The 37 patients in the study—all of whom were overweight, had coronary artery disease, and/or had diabetes—increased their total daily step count by 1.3-fold and their total daily aerobic step count by 2.7-fold, reported David Goodrich, Ed.D., of the University of Michigan in Ann Arbor.
By the end of the 6-week program, the patients were logging 72 minutes of aerobic walking each week on average, up from just 27 minutes at baseline.
“That's half the duration of our Surgeon General's recommendation,” Dr. Goodrich noted.
Few primary care interventions have been effective for promoting physical activity among patients with comorbidities, he said. “Physicians are often uncomfortable counseling patients because of time constraints, they have liability concerns if an accident were to occur while a patient were exercising (such as a heart attack), they are not trained in exercise prescription, and there is a lack of interventions that they can use that are time and cost effective,” he explained.
The walking program, called Stepping Up to Health, targets people with or at risk for chronic disease and encourages them to use pedometers that upload data to the Internet.
The investigators conducted a study to develop and test a clinical interface that would facilitate referral of patients to the program by primary care providers and allow them to monitor the patients' progress and safety.

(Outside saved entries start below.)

(* ===== verification/Prog.v ===== *)
(** * Programs over a chunk store

    Code that stores chunks or moves a root is modelled as a program: a tree of
    the store calls it makes, each continued by what the store answers. The
    same program runs against any implementation of the port ([run]). [exec]
    runs it on the chunks and the root a store holds and nothing else, and
    [run_view] is the refinement: every store that keeps the port's contract
    gives the answers [exec] gives. [stored] is the answer of a program that
    only stores, with the chunks it stores. *)

From Stdlib Require Import FunctionalExtensionality.
From S2P Require Import Prelude Hash ChunkStore.

(** [ReadOp] is a computation that only reads, on the store as it is then. *)
Inductive prog (A : Type) : Type :=
| Ret (r : res A)
| ReadOp (B : Type) (f : creader -> res B) (k : res B -> prog A)
| PutOp (b : bytes) (k : res hash -> prog A)
| RootOp (k : res hash -> prog A)
| CasOp (expected next : hash) (k : res unit -> prog A).
Arguments Ret {A} r.
Arguments ReadOp {A B} f k.
Arguments PutOp {A} b k.
Arguments RootOp {A} k.
Arguments CasOp {A} expected next k.

(** Run [p] and hand its result, an error too, to [f]. *)
Fixpoint try_ {A B} (p : prog A) (f : res A -> prog B) : prog B :=
  match p with
  | Ret r => f r
  | ReadOp g k => ReadOp g (fun r => try_ (k r) f)
  | PutOp b k => PutOp b (fun r => try_ (k r) f)
  | RootOp k => RootOp (fun r => try_ (k r) f)
  | CasOp e n k => CasOp e n (fun r => try_ (k r) f)
  end.

#[export] Instance prog_ret : MRet prog := fun A a => Ret (Ok a).
#[export] Instance prog_bind : MBind prog := fun A B f p =>
  try_ p (fun r => match r with Ok a => f a | Err e => Ret (Err e) end).

Definition pGet (h : hash) : prog bytes := ReadOp (fun rd => rd h) Ret.
Definition pRead {A} (f : creader -> res A) : prog A := ReadOp f Ret.
Definition pPut (b : bytes) : prog hash := PutOp b Ret.
Definition pRoot : prog hash := RootOp Ret.
Definition pCas (expected next : hash) : prog unit := CasOp expected next Ret.
Definition pFail {A} (e : error) : prog A := Ret (Err e).
Definition pLift {A} (r : res A) : prog A := Ret r.

Fixpoint run {A S} `{ChunkStore S} (p : prog A) : M S A := fun s =>
  match p with
  | Ret r => (r, s)
  | ReadOp f k => run (k (f (cs_get s))) s
  | PutOp b k => let '(r, s) := cs_put b s in run (k r) s
  | RootOp k => run (k (cs_root s)) s
  | CasOp e n k => let '(r, s) := cs_cas e n s in run (k r) s
  end.

(** ** The abstract store: the chunks by name, and the root *)

Abbreviation view := (gmap hash bytes).

Definition vget (v : view) : creader := fun h =>
  match v !! h with Some b => Ok b | None => Err ChunkNotFound end.

Definition vput `{Hasher} (v : view) (b : bytes) : view :=
  match v !! Sum b with Some _ => v | None => <[Sum b := b]> v end.

Definition vcas (v : view) (rt e n : hash) : res unit * hash :=
  if bool_decide (v !! n = None) || IsZero n then (Err ChunkRootMissing, rt)
  else if bool_decide (rt <> e) then (Err ChunkRootConflict, rt)
  else (Ok tt, n).

Fixpoint exec {A} `{Hasher} (v : view) (rt : hash) (p : prog A) : res A * view * hash :=
  match p with
  | Ret r => (r, v, rt)
  | ReadOp f k => exec v rt (k (f (vget v)))
  | PutOp b k =>
      if MaxChunkSize <? zlen b then exec v rt (k (Err ChunkTooLarge))
      else exec (vput v b) rt (k (Ok (Sum b)))
  | RootOp k => exec v rt (k (Ok rt))
  | CasOp e n k => let '(r, rt) := vcas v rt e n in exec v rt (k r)
  end.

(** ** Refinement: any store that keeps the contract runs as the abstract one *)

Section Running.
Context `{HH : Hasher} {S : Type} `{!ChunkStore S} `{!ChunkStoreOk S}.

Lemma get_view s : cs_ok s -> cs_get s = vget (cs_view s).
Proof.
  intros Hs. apply functional_extensionality. intros h. unfold vget. destruct (cs_view s !! h) eqn:E.
  - by apply cs_get_Some.
  - by apply cs_get_None.
Qed.

Lemma cas_view e n s : cs_ok s ->
  exists s', cs_cas e n s = ((vcas (cs_view s) (cs_rootof s) e n).1, s') /\ cs_ok s' /\ cs_view s' = cs_view s /\
    cs_rootof s' = (vcas (cs_view s) (cs_rootof s) e n).2.
Proof.
  intros Hs. unfold vcas, IsZero. destruct (decide (cs_view s !! n = None \/ n = zero_hash)) as [Hn|Hn].
  - exists s. rewrite cs_cas_missing by done.
    assert (bool_decide (cs_view s !! n = None) || bool_decide (n = zero_hash) = true) as ->; [|by split_and!].
    rewrite orb_true_iff, !bool_decide_eq_true. done.
  - assert (bool_decide (cs_view s !! n = None) || bool_decide (n = zero_hash) = false) as ->.
    { rewrite orb_false_iff, !bool_decide_eq_false. tauto. }
    assert (is_Some (cs_view s !! n) /\ n <> zero_hash) as [H1 H2].
    { split; [apply not_eq_None_Some; tauto|tauto]. }
    case_bool_decide as Hr.
    + exists s. by rewrite cs_cas_conflict.
    + by apply cs_cas_ok.
Qed.

Lemma run_view {A} (p : prog A) : forall s, cs_ok s ->
  exists s', run p s = ((exec (cs_view s) (cs_rootof s) p).1.1, s') /\ cs_ok s' /\
    cs_view s' = (exec (cs_view s) (cs_rootof s) p).1.2 /\ cs_rootof s' = (exec (cs_view s) (cs_rootof s) p).2.
Proof.
  induction p as [r|B f k IH|b k IH|k IH|e n k IH]; intros s Hs; simpl.
  - by exists s.
  - rewrite <-get_view by done. auto.
  - destruct (Z.ltb_spec MaxChunkSize (zlen b)).
    + rewrite cs_put_big by done. auto.
    + destruct (cs_put_ok s b Hs ltac:(lia)) as (s1 & -> & Hs1 & <- & Hv). fold (vput (cs_view s) b) in Hv. rewrite <-Hv. auto.
  - rewrite cs_root_get by done. auto.
  - destruct (cas_view e n s Hs) as (s1 & -> & Hs1 & <- & Hr).
    destruct (vcas (cs_view s1) (cs_rootof s) e n) as [r rt]. simpl in *. subst rt. auto.
Qed.
End Running.

(** ** Readers that hold more *)

Definition more (rd rd' : creader) : Prop := forall h b, rd h = Ok b -> rd' h = Ok b.

Lemma more_view (v v' : view) : v ⊆ v' -> more (vget v) (vget v').
Proof.
  intros Hv h b. unfold vget. destruct (v !! h) as [x|] eqn:E; [|done]. intros [= <-]. by rewrite (lookup_weaken _ _ _ _ E Hv).
Qed.

(** ** Programs that only read *)

(** The answer of a program that only reads. *)
Fixpoint interp {A} (rd : creader) (p : prog A) : res A :=
  match p with
  | Ret r => r
  | ReadOp f k => interp rd (k (f rd))
  | _ => Err (EMsg "a read changes nothing")
  end.

Fixpoint reads_only {A} (p : prog A) : Prop :=
  match p with
  | Ret _ => True
  | ReadOp _ k => forall r, reads_only (k r)
  | _ => False
  end.

Lemma interp_try {A B} rd (p : prog A) (f : res A -> prog B) :
  reads_only p -> interp rd (try_ p f) = interp rd (f (interp rd p)).
Proof. induction p; simpl; try done. intros Hp. auto. Qed.

Lemma reads_try {A B} (p : prog A) (f : res A -> prog B) :
  reads_only p -> (forall r, reads_only (f r)) -> reads_only (try_ p f).
Proof. induction p; simpl; auto; try done. Qed.

Lemma reads_bind {A B} (p : prog A) (f : A -> prog B) :
  reads_only p -> (forall a, reads_only (f a)) -> reads_only (p ≫= f).
Proof. intros Hp Hf. apply reads_try; [done|]. by intros [a|e]; simpl. Qed.

Lemma interp_bind {A B} rd (p : prog A) (f : A -> prog B) :
  reads_only p ->
  interp rd (p ≫= f) = match interp rd p with Ok a => interp rd (f a) | Err e => Err e end.
Proof. intros Hp. unfold mbind, prog_bind. rewrite interp_try by done. by destruct (interp rd p). Qed.

(** ** Sequencing of [exec] *)

Lemma exec_try {A B} `{Hasher} (p : prog A) (f : res A -> prog B) : forall v rt,
  exec v rt (try_ p f) = let '(r, v, rt) := exec v rt p in exec v rt (f r).
Proof.
  induction p as [r|C g k IH|b k IH|k IH|e n k IH]; intros v rt; simpl; auto.
  - by destruct (_ <? _).
  - destruct (vcas v rt e n). auto.
Qed.

Lemma exec_bind {A B} `{Hasher} (p : prog A) (f : A -> prog B) v rt :
  exec v rt (p ≫= f) =
  match exec v rt p with (Ok a, v, rt) => exec v rt (f a) | (Err e, v, rt) => (Err e, v, rt) end.
Proof. unfold mbind, prog_bind. rewrite exec_try. by destruct (exec v rt p) as [[[a|e] v'] rt']. Qed.

Lemma exec_reads {A} `{Hasher} (p : prog A) v rt : reads_only p -> exec v rt p = (interp (vget v) p, v, rt).
Proof. induction p; simpl; try done. auto. Qed.

Lemma exec_put `{Hasher} v rt b : zlen b <= MaxChunkSize -> exec v rt (pPut b) = (Ok (Sum b), vput v b, rt).
Proof. intros Hb. simpl. by rewrite (proj2 (Z.ltb_ge _ _)) by lia. Qed.

(** A store only ever gains chunks. *)
Lemma vput_grows `{Hasher} v b : v ⊆ vput v b.
Proof. unfold vput. destruct (v !! Sum b) eqn:E; [done|]. by apply insert_subseteq. Qed.

Lemma exec_grows {A} `{Hasher} (p : prog A) : forall v rt, v ⊆ (exec v rt p).1.2.
Proof.
  induction p as [r|C g k IH|b k IH|k IH|e n k IH]; intros v rt; simpl; auto.
  - destruct (_ <? _); [apply IH|]. etrans; [apply vput_grows|apply IH].
  - destruct (vcas v rt e n). apply IH.
Qed.

(** ** Programs that only store *)

(** The answer and the chunks stored; [None] for a program that reads. *)
Fixpoint stored {A} `{Hasher} (p : prog A) : option (res A * list bytes) :=
  match p with
  | Ret r => Some (r, [])
  | PutOp b k =>
      if MaxChunkSize <? zlen b then stored (k (Err ChunkTooLarge))
      else match stored (k (Ok (Sum b))) with
           | Some (r, log) => Some (r, b :: log)
           | None => None
           end
  | _ => None
  end.

Fixpoint puts_only {A} (p : prog A) : Prop :=
  match p with
  | Ret _ => True
  | PutOp _ k => forall r, puts_only (k r)
  | _ => False
  end.

Lemma puts_bind {A B} (p : prog A) (f : A -> prog B) :
  puts_only p -> (forall a, puts_only (f a)) -> puts_only (p ≫= f).
Proof.
  intros Hp Hf. unfold mbind, prog_bind. induction p as [[a|e]|C g k IH|b k IH|k IH|e n k IH]; simpl in *; auto; done.
Qed.

Section Stored.
Context `{Hasher}.

Lemma stored_try {A B} (p : prog A) (f : res A -> prog B) :
  stored (try_ p f) =
  match stored p with
  | Some (r, log) => match stored (f r) with Some (r', log') => Some (r', log ++ log') | None => None end
  | None => None
  end.
Proof.
  induction p as [r|C g k IH|b k IH|k IH|e n k IH]; simpl; try done.
  - by destruct (stored (f r)) as [[]|].
  - destruct (_ <? _); [by rewrite IH|]. rewrite IH. destruct (stored (k _)) as [[r log]|]; [|done].
    by destruct (stored (f r)) as [[]|].
Qed.

Lemma stored_bind {A B} (p : prog A) (f : A -> prog B) r log :
  stored p = Some (r, log) ->
  stored (p ≫= f) =
  match r with
  | Ok a => match stored (f a) with Some (r', log') => Some (r', log ++ log') | None => None end
  | Err e => Some (Err e, log)
  end.
Proof.
  intros Hp. unfold mbind, prog_bind. rewrite stored_try, Hp. destruct r; simpl; [done|]. by rewrite app_nil_r.
Qed.

Lemma stored_bind_inv {A B} (p : prog A) (f : A -> prog B) r log :
  stored (p ≫= f) = Some (r, log) ->
  exists r1 log1, stored p = Some (r1, log1) /\
    match r1 with
    | Ok a => exists log2, stored (f a) = Some (r, log2) /\ log = log1 ++ log2
    | Err e => r = Err e /\ log = log1
    end.
Proof.
  destruct (stored p) as [[r1 log1]|] eqn:E.
  - rewrite (stored_bind _ _ _ _ E). intros Hx. exists r1, log1. split; [done|].
    destruct r1 as [a|e]; [|by injection Hx as <- <-].
    destruct (stored (f a)) as [[r' log']|]; [|done]. injection Hx as <- <-. by exists log'.
  - unfold mbind, prog_bind. rewrite stored_try, E. done.
Qed.

Lemma stored_puts {A} (p : prog A) : puts_only p -> exists r log, stored p = Some (r, log).
Proof.
  induction p as [r0|C g k IH|b k IH|k IH|e n k IH]; simpl; try done; [by eauto|]. intros Hp.
  destruct (_ <? _); [by apply IH|]. destruct (IH (Ok (Sum b)) (Hp _)) as (r & log & ->). eauto.
Qed.

Lemma stored_bind_ext {A B} (p : prog A) (f g : A -> prog B) :
  (forall a, stored (f a) = stored (g a)) -> stored (p ≫= f) = stored (p ≫= g).
Proof.
  intros Hfg. unfold mbind, prog_bind. rewrite !stored_try. destruct (stored p) as [[[a|] log]|]; try done.
  by rewrite Hfg.
Qed.

Lemma stored_bind_assoc {A B C} (p : prog A) (f : A -> prog B) (g : B -> prog C) :
  stored ((p ≫= f) ≫= g) = stored (p ≫= fun a => f a ≫= g).
Proof.
  unfold mbind, prog_bind. rewrite !stored_try. destruct (stored p) as [[[a|] log]|]; try done; simpl.
  - rewrite stored_try. destruct (stored (f a)) as [[r log1]|]; [|done].
    destruct (stored _) as [[? ?]|]; [|done]. by rewrite app_assoc.
  - by rewrite app_nil_r.
Qed.

Lemma stored_put b : zlen b <= MaxChunkSize -> stored (pPut b) = Some (Ok (Sum b), [b]).
Proof. intros Hb. simpl. by rewrite (proj2 (Z.ltb_ge _ _)) by lia. Qed.

(** *** What a store holds after a program that only stores *)

Fixpoint with_log (m : view) (log : list bytes) : view :=
  match log with
  | [] => m
  | b :: log => with_log (vput m b) log
  end.

(** No chunk of [log] is named like a different chunk of the log or of [m]. *)
Definition collision_free (m : view) (log : list bytes) : Prop :=
  (forall b c, b ∈ log -> c ∈ log -> Sum b = Sum c -> b = c) /\
  (forall b c, b ∈ log -> m !! Sum b = Some c -> b = c).

Lemma with_log_lookup m log h b :
  collision_free m log -> with_log m log !! h = Some b <-> m !! h = Some b \/ (b ∈ log /\ Sum b = h).
Proof.
  revert m. induction log as [|a log IH]; intros m [H1 H2]; simpl; [set_solver|]. unfold vput.
  assert (forall b, b ∈ a :: log -> m !! Sum a = None -> (<[Sum a := a]> m) !! Sum b = Some b \/
                    Sum b <> Sum a) as Hin.
  { intros x Hx Hn. destruct (decide (Sum x = Sum a)) as [E|]; [|by right]. left.
    assert (x = a) as -> by (apply H1; set_solver). by rewrite lookup_insert_eq. }
  rewrite IH.
  - destruct (m !! Sum a) as [c|] eqn:E.
    + assert (a = c) as <- by (eapply H2; [set_solver|done]). rewrite elem_of_cons. naive_solver.
    + rewrite lookup_insert_Some, elem_of_cons. split.
      * intros [[[<- ->]|[Hne Hm]]|[Hb Hs]]; [right; auto|by left|right; auto].
      * intros [Hm|[[->|Hb] Hs]]; [|by left; left|by right].
        left. right. split; [|done]. intros E2. congruence.
  - split; [intros; apply H1; set_solver|]. intros x y Hx. destruct (m !! Sum a) as [c|] eqn:E.
    { intros Hy. eapply H2; [set_solver|done]. }
    rewrite lookup_insert_Some. intros [[Es ->]|[_ Hm]]; [apply H1; set_solver|eapply H2; [set_solver|done]].
Qed.

Lemma stored_exec {A} (p : prog A) : forall v rt r log,
  stored p = Some (r, log) -> exec v rt p = (r, with_log v log, rt).
Proof.
  induction p as [r0|C g k IH|b k IH|k IH|e n k IH]; intros v rt r log; simpl; try done.
  - by intros [= <- <-].
  - destruct (_ <? _); [by apply IH|]. destruct (stored (k (Ok (Sum b)))) as [[r1 log1]|] eqn:E; [|done].
    intros [= <- <-]. simpl. by apply IH.
Qed.
End Stored.

(** After the run every chunk stored reads back, and so does what was there. *)
Lemma stored_run_reads `{HH : Hasher} {S : Type} `{!ChunkStore S} `{!ChunkStoreOk S} {A} (p : prog A) s r log :
  stored p = Some (r, log) -> cs_ok s -> collision_free (cs_view s) log ->
  exists s', run p s = (r, s') /\ cs_ok s' /\ cs_rootof s' = cs_rootof s /\
    (forall b, b ∈ log -> cs_get s' (Sum b) = Ok b) /\
    (forall h b, cs_view s !! h = Some b -> cs_get s' h = Ok b).
Proof.
  intros He Hs Hc. destruct (run_view p s Hs) as (s' & Er & Hs' & Hv & Hro).
  rewrite (stored_exec p (cs_view s) (cs_rootof s) r log He) in Er, Hv, Hro. simpl in *.
  exists s'. split_and!; try done; intros; apply cs_get_Some; try done; rewrite Hv; apply with_log_lookup; auto.
Qed.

Six pairs of family physicians and medical assistants participated in developing the Web site, which had a referral page, displayed patients' walking goals and actual step counts from the pedometers, and documented any exercise-related adverse events. The site was then tested among the providers during routine clinical care.
To be eligible, patients had to be sedentary and overweight, have coronary artery disease and/or type 2 diabetes, use the Internet, and be sufficiently motivated.
Of 139 patients referred to the program, 37 (27%) enrolled; they had a mean age of 45 years. The majority were female (65%), white (92%), and had at least some college education (92%). In terms of comorbidities, 97% of the patients were obese, 22% had diabetes, and 8% had coronary artery disease.
“There was a clinically significant increase in steps,” he reported, with patients increasing their average number of steps per day by 1.3-fold (from 4,520 to 6,013), average number of aerobic steps per day by 2.7-fold (from 406 to 1,114), and number of minutes of aerobic walking per week by 2.7-fold (from 27 to 72).
Most of the patients who completed a satisfaction survey agreed or strongly agreed that the program was useful (94%), increased the amount they walked (85%), was easy to use (94%), and that they liked working with it (88%).
Many providers said that if the program had interfaced with electronic medical records, there would have been more prompting to use it, he noted. Also, physicians perceived the referral process to be burdensome and to add a competing priority.